Monday, April 15, 2013

And When and How Do We Tell the Kids?

I jumped on the internet this afternoon to check work email and became aware of the tragic events happening in Boston. I didn't click on any news clips, just read a few online reports. I didn't turn on the TV. Little ears and eyes were about and instead I asked myself "how do you, when do you tell the kids?"

I may avoid talking about this for a little while longer, but not much longer. Ben found out about Newtown and he knows about September 11. The girls do not. Yet.

But evil is unavoidable, tragedy, a product of the Fall, and we can't hide from it.

About a month ago, Kyrie asked innocently, "What was the name of your friend who died?" I had no idea what she was talking about so I displayed genuine confusion. "It was something like 'Sharon,'" she pushed. My heart sank at what come next, but she didn't ask the questions I dread to answer. The questions about Shannon, my cousin whose murder when we were 25 forever altered the way I look at the world. I'm constantly formulating in my head how I will tell my children that awful story. How I will say "Do not be afraid" when I still will not walk through my neighborhood alone, when I still get up if I hear anything in the night.

I realized today how different 9/11 was for the mothers of young children, the parents who caught glimpses of coverage here and there, but who realized for a certain time and place, they needed to shelter their kids from those images, the fumbling of reporters, bystanders and pundits to make sense of the horror they were encountering.

I will not lie. Today is not an anomaly in the character of man; it is the norm. It is not surprising that these things happen, it is shocking that they aren't visible to us more often. The heart of man bears horrific darkness. The truth is finding the Light.

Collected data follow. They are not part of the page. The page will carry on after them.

(** [redox_rt::protocol] and the parts of [redox_syscall] that concern
    processes. *)
Class ProcAbi := {
  thread_call : Z -> option ThreadCall;
  proc_call : Z -> option ProcCall;
  kill_target : Z -> ProcKillTarget;
  wait_flags_from_bits : Z -> option Z;
  WNOHANG : Z; WUNTRACED : Z; WCONTINUED : Z;
  SIGHUP : Z; SIGKILL : Z; SIGCHLD : Z; SIGCONT : Z; SIGSTOP : Z; SIGTSTP : Z;
  SIGTTIN : Z; SIGTTOU : Z;
  sig_bit : Z -> Z;
  (** discriminants of [ContextVerb] and [ContextStatus] *)
  CV_Stop : Z; CV_Unstop : Z; CV_Interrupt : Z; CV_ForceKill : Z;
  CS_Dead : Z; CS_ForceKilled : Z; CS_UnhandledExcp : Z;
  (** the part of [SigProcControl] that only the process writes *)
  Actions : Type;
  signal_will_ign : Actions -> Z -> bool -> bool;
  signal_will_stop : Actions -> Z -> bool;
  (** [SenderInfo { pid, ruid }.raw()] *)
  sender_raw : Z -> Z -> Z;
  size_of_RtSigInfo : nat;
  size_of_ProcMeta : nat;
  align_of_ProcMeta : Z;
  proc_meta_bytes : ProcMeta -> list u8;
  (** the bytes of a [Stat] after [st_size] and [st_mode] are assigned *)
  stat_assign : Z -> Z -> list u8 -> list u8
}.

(** [SigProcControl] and [Sigcontrol]: the fields the manager uses. *)
Record SigProcControl `{ProcAbi} := {
  pending : Z; p_sender_infos : gmap Z Z; actions : Actions
}.
Record Sigcontrol := { word0 : Z; word1 : Z; t_sender_infos : gmap Z Z }.

(** Calls of the manager to the kernel. *)
Inductive kcall :=
| KObtainFd (request : Z)
| KSubscribe (fd : Z) (read : bool)
| KDup (fd : Z) (name : list u8)
| KWriteStatus (fd verb : Z)
| KReadStatus (fd : Z)
| KWriteAttrs (fd pid euid egid ens : Z) (name : string)
| KReadSighandler (fd : Z)
| KFmap (fd offset : Z).

(** [ask] answers a call after the calls in the list; [page_init] is what
    the pages of the processes hold at first. *)
Class Kernel `{ProcAbi} := {
  ask : list kcall -> kcall -> Z * Z + errno;
  auth_fd : Z;
  pctl_init : Z -> SigProcControl;
  tctl_init : Z -> Sigcontrol
}.

(** ** Data *)

Inductive VirtualId :=
| KernelId (id : Z)
| InternalId (id : Z).

#[export] Instance VirtualId_eq_dec : EqDecision VirtualId.
Proof. solve_decision. Defined.
#[export] Instance VirtualId_countable : Countable VirtualId.
Proof.
  apply (inj_countable'
    (fun v => match v with KernelId i => inl i | InternalId i => inr i end)
    (fun s => match s with inl i => KernelId i | inr i => InternalId i end)).
  by intros [].
Defined.

Definition INIT_PID : Z := 1.
Definition NAME_CAPAC : nat := 32.

(** [NonZeroU8] is a [Z] here; [NonZeroU8::new] checks it. *)
Inductive ProcessStatus :=
| PossiblyRunnable
| Stopped (sig : Z)
| Exiting (signal : option Z) (status : Z)
| Exited (signal : option Z) (status : Z).

Inductive WaitpidStatus :=
| Continued
| WStopped (signal : Z)
| Terminated (signal : option Z) (status : Z).

Record WaitpidKey := { k_pid : option Z; k_pgid : option Z }.

(** [impl Ord for WaitpidKey] *)
Definition key_cmp (self other : WaitpidKey) : comparison :=
  match k_pid self, k_pid other with
  | Some s_pid, Some o_pid => Z.compare s_pid o_pid
  | _, _ =>
      match k_pgid self, k_pgid other with
      | Some s_pgid, Some o_pgid => Z.compare s_pgid o_pgid
      | _, _ =>
          if bool_decide (is_Some (k_pid self)) then Gt
          else if bool_decide (is_Some (k_pid other)) then Lt
          else if bool_decide (is_Some (k_pgid self)) then Gt
          else if bool_decide (is_Some (k_pgid other)) then Lt
          else Eq
      end
  end.

Abbreviation waitpid_map := (list (WaitpidKey * (Z * WaitpidStatus))).

Record Process := {
  threads : list Z;
  p_pid : Z; ppid : Z; pgid : Z; sid : Z;
  name : string;
  ruid : Z; euid : Z; suid : Z; rgid : Z; egid : Z; sgid : Z; rns : Z; ens : Z;
  p_status : ProcessStatus;
  disabled_setpgid : bool;
  awaiting_threads_term : list VirtualId;
  waitpid : waitpid_map;
  waitpid_waiting : list VirtualId;
  (** the address of the mapped page *)
  sig_pctl : option Z;
  rtqs : list (list (list u8))
}.

Record Thread := { t_fd : Z; status_hndl : Z; t_pid : Z; sig_ctrl : option Z }.

Inductive Handle :=
| HInit
| HProc (pid : Z)
| HThread (thread : Z)
| HPs (data : list u8)
| HProcCredsCapability.

Inductive WaitpidTarget :=
| SingleProc (pid : Z)
| ProcGroup (pgid : Z)
| AnyChild
| AnyGroupMember.

(** [OpCall] of redox-scheme *)
Record OpCall := { oc_req : Z; oc_fd : Z; oc_payload : slice; oc_metadata : list Z }.

Inductive PendingState :=
| AwaitingStatusChange (waiter : Z) (target : WaitpidTarget) (flags : Z) (op : OpCall)
| AwaitingThreadsTermination (pid : Z) (tag : option Z)
| Placeholder.

(** [ProcScheme], the [states] and [awoken] of [run], and what the manager
    shares with others. *)
Record World `{ProcAbi} `{Slab} := {
  processes : gmap Z Process;
  groups : gmap Z (list Z);
  sessions : gset Z;
  handles : slab Handle;
  thread_lookup : gmap Z Z;
  next_internal_id : Z;
  init_claimed : bool;
  next_id : Z;
  states : gmap VirtualId PendingState;
  awoken : list VirtualId;
  thread_heap : gmap Z Thread;
  next_thread : Z;
  klog : list kcall;
  pctls : gmap Z SigProcControl;
  tctls : gmap Z Sigcontrol;
  mem : memory
}.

But I still don't know how to tell them.

4 comments:

Anonymous said...

I don't envy you that talk. How to explain evil? Concentrate on the fact that there is also much love in the world too?
Judy

Unknown said...

Sweet Rachelle, I remember wrestling with the same thing with my kids during 9/11. I felt it was important for them to hear the accurate details from me. These horrific acts are as you said more and more common, making it that more important that our kids are equipped to pray and learn the tools to survive these dark times. You are literally raising warriors. In your loving way you will find the words that will comfort them. And like your friend Judy said,remind them that love and light prevail. And we win.

Sarah M. said...

I haven't discussed 9/11 with my eldest, but tonight we randomly went out for dinner -- something we never do on a Monday night. While eating at one of our favorite places the news was being broadcast all over the TVs. There was no avoiding it. L asked what happened and I said a bomb went off, that someone very bad had set up a bomb and it had hurt people. I think it really depends on the child. For mine -- she was satisfied with that answer and although obviously not happy, she seems to do fine knowing there is evil in the world and that it is connected with Satan and hell. She also understands that all that is good and lovely is connected with God and heaven. I find hope in the fact she yearns for the good and lovely and that seems to comfort her when bad happens.

Technoprairie said...

We had to discuss 9/11 with all of our children because Joe's grandmother died that day and we had trouble getting gas to drive down to the funeral. We talked a lot about God's sovereignty.